Data and material storage


For archiving purposes, two secured university network drives are used to store data and other research-related materials: one is used actively by the lab (i.e., for ongoing projects), whereas the other serves as a permanent storage (i.e., archive) on faculty level. Each lab member has their own folder on these shares. At the very least, all materials and data related to a manuscript accepted for publication, of which a LipLab member is the first author, should be stored on these shares. However, lab-members are encouraged to install a program that automatically backs up any workflow (published or not) to these secure drives. One lab-member is tasked with periodically checking whether all data are properly stored in line with the requirements below.


Here are the more specific guidelines we use:


Data and materials are stored in separate folders for each project, named
[1st Author’s Initials]_[year]_[meaningful project name]”, which includes the following:

  • A “ReadMe.txt” file providing information about the project: (1) its purpose, (2) a short description of different experiments, (3) a link to the project on OSF, (4) the current status of the manuscript and (5) any other relevant information.
  • The Data Storage Fact Sheet (DSFS) for the project as required by the faculty:
    • This document serves to univocally provide information about the all raw, processed and meta-data collected, stored or described in a manuscript. It also serves to identify who should be contacted with request for information about said data, and as a data management checklist for the researchers involved. Each DSFS is connected to one study and is written after its completion.
  • The current draft/pre-print of the manuscript
  • A folder for each experiment, each of which includes the following sub-folders:
    • Materials: should include all the experiment files/scripts – all the files needed to run the study
    • Data: Should include raw data and processed data files + data processing script:
      • Raw data - should include all the raw data files
      • Processed data – should include any outputs of the data processing (prior to analysis) and any script(s) that was(were) used to process that data
      • Note that any personal or identifying information of participants is removed from the raw data files before storage
    • Analysis: should include the R (or other) scripts that were used to analyse the data and optionally documents
    • Study information: should include any relevant documents like the preregistered plan for this study and the summary of the results

 

When a project involves the collection of non-digital data, we to digitize them if possible. If this is impossible, the data are stored in the faculty archive for research data.

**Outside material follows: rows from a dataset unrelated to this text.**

(* ===== verification/PoolMetrics.v ===== *)
(** * pkg/floatingip/metrics.go

    What the pool controller reports to prometheus: a sample is a descriptor with
    a value and the values of its labels. *)
From S2P Require Import Prelude Go Retry GoText OrderedSet K8s Types Provider.
From S2P Require Import ProviderMetrics.
From S2P Require Import Registry IPController NodeMatch Pool.

(** A descriptor: its name, and the names of its labels. *)
Definition metricNamespace : string := "flipop".
Definition metricSubsystem : string := "floatingippoolcontroller".
Record Desc : Type := NewDesc {
  desc_namespace : string;
  desc_subsystem : string;
  desc_name : string;
  desc_labels : list string;
}.
Definition newDesc (name : string) (labels : list string) : Desc :=
  NewDesc metricNamespace metricSubsystem name labels.

Definition nodeStatusDesc : Desc := newDesc "node_status" ["namespace"; "name"; "provider"; "dns"; "status"].
Definition ipAssignmentErrorsDesc : Desc :=
  newDesc "ip_assignment_errors" ["namespace"; "name"; "ip"; "provider"; "dns"].
Definition ipAssignmentsDesc : Desc :=
  newDesc "ip_assignments" ["namespace"; "name"; "ip"; "provider"; "dns"].
Definition ipNodeDesc : Desc :=
  newDesc "ip_node" ["namespace"; "name"; "ip"; "provider"; "dns"; "provider_id"; "node"].
Definition ipStateDesc : Desc :=
  newDesc "ip_state" ["namespace"; "name"; "ip"; "provider"; "dns"; "state"].
Definition unfulfilledIPsDesc : Desc := newDesc "unfulfilled_ips" ["namespace"; "name"; "provider"; "dns"].

Inductive ValueType : Type := CounterValue | GaugeValue.
Record sample : Type := Sample {
  sa_desc : Desc;
  sa_type : ValueType;
  sa_value : Z;
  sa_labels : list string;
}.

(** [prometheus.MustNewConstMetric], which panics where this is [None]. *)
Class ConstMetrics : Type := {
  Metric : Type;
  NewConstMetric : Desc → ValueType → Z → list string → option Metric;
}.

Section collect.
Context `{!KubeAPI} {W : Type} `{!PoolEnv W, !ConstMetrics}.

(** [ch <- prometheus.MustNewConstMetric(...)]: [out] is what was sent so far. *)
Definition send {C} (s : sample) (out : list sample) : M C W (list sample) :=
  _ ← deref (NewConstMetric (sa_desc s) (sa_type s) (sa_value s) (sa_labels s));
  mret (out ++ [s]).

(** The name of the DNS record, if the pool publishes one. *)
Definition dnsName (i : ipController) : string :=
  match i_dns i, i_dnsProvider i with
  | Some dns, Some prov => RecordNameAndZoneToFQDN prov (dns_Zone dns) (dns_RecordName dns)
  | _, _ => ""
  end.

(** The body of the loop over the statuses. *)
Definition collectIP {C} (p : floatingIPPool) (acc : Z * list sample) (ip : string)
    : M C W (Z * list sample) :=
  let '(assignedNodes, out) := acc in
  let i := p_ipController p in
  s ← deref (i_ipToStatus i !! ip);
  prov ← deref (i_provider i);
  let labels := [p_namespace p; p_name p; ip; GetProviderName prov; dnsName i] in
  out ← send (Sample ipAssignmentErrorsDesc CounterValue (s_assignmentErrors s) labels) out;
  out ← send (Sample ipAssignmentsDesc CounterValue (s_assignments s) labels) out;
  acc ← (if bool_decide (s_nodeProviderID s = "") then mret (assignedNodes, out)
         else
           let nodeLabels := labels ++ [s_nodeProviderID s;
                               map_get (i_providerIDToNodeName i) (s_nodeProviderID s)] in
           out ← send (Sample ipNodeDesc GaugeValue 1 nodeLabels) out;
           mret ((assignedNodes + 1)%Z, out));
  out ← send (Sample ipStateDesc GaugeValue 1 (labels ++ [s_state s])) acc.2;
  mret (acc.1, out).

Definition collect {C} (p : floatingIPPool) (out : list sample) : M C W (list sample) :=
  let i := p_ipController p in
  ips ← range_keys (i_ipToStatus i);
  acc ← for_fold ips (0%Z, out) (collectIP p);
  let '(assignedNodes, out) := (acc : Z * list sample) in
  prov ← deref (i_provider i);
  let labels := [p_namespace p; p_name p; GetProviderName prov; dnsName i] in
  let unfulfilledIPs := Z.max 0 (i_desiredIPs i - slen (i_ips i)) in
  out ← send (Sample unfulfilledIPsDesc GaugeValue unfulfilledIPs labels) out;
  out ← send (Sample nodeStatusDesc GaugeValue (Z.of_nat (orderedSet.Len (i_assignableNodes i)))
                (labels ++ ["available"])) out;
  send (Sample nodeStatusDesc GaugeValue assignedNodes (labels ++ ["assigned"])) out.

Definition Describe : list Desc :=
  [nodeStatusDesc; ipAssignmentErrorsDesc; ipAssignmentsDesc; ipNodeDesc; ipStateDesc; unfulfilledIPsDesc].

Definition Collect : M Pool.Controller W (list sample) :=
  pools ← gets Pool.c_pools;
  uids ← range_keys pools;
  for_fold uids [] (λ out uid, p ← deref (pools !! uid); collect p out).
End collect.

More generally, lab members are encouraged to use R Markdown to improve readability of analyses scripts or results, and thus facilitate sharing them, and GitHub, for version-control.

Open science


As a lab, we highly value research integrity and transparency. We strongly recommend all members to use the Open Science Framework (OSF) for several reasons. We aim to be as open and transparent as possible when it comes to research, and preregister all studies unless there is a clear reason not to (e.g., ethical constraints). Aside from transparency (preregistration), storing project materials and data (cf. the file structure described above) on OSF repositories also has the benefit of having all relevant materials in one centralized location with built-in version-control and it facilitates collaboration and the sharing of research with researchers outside of the lab.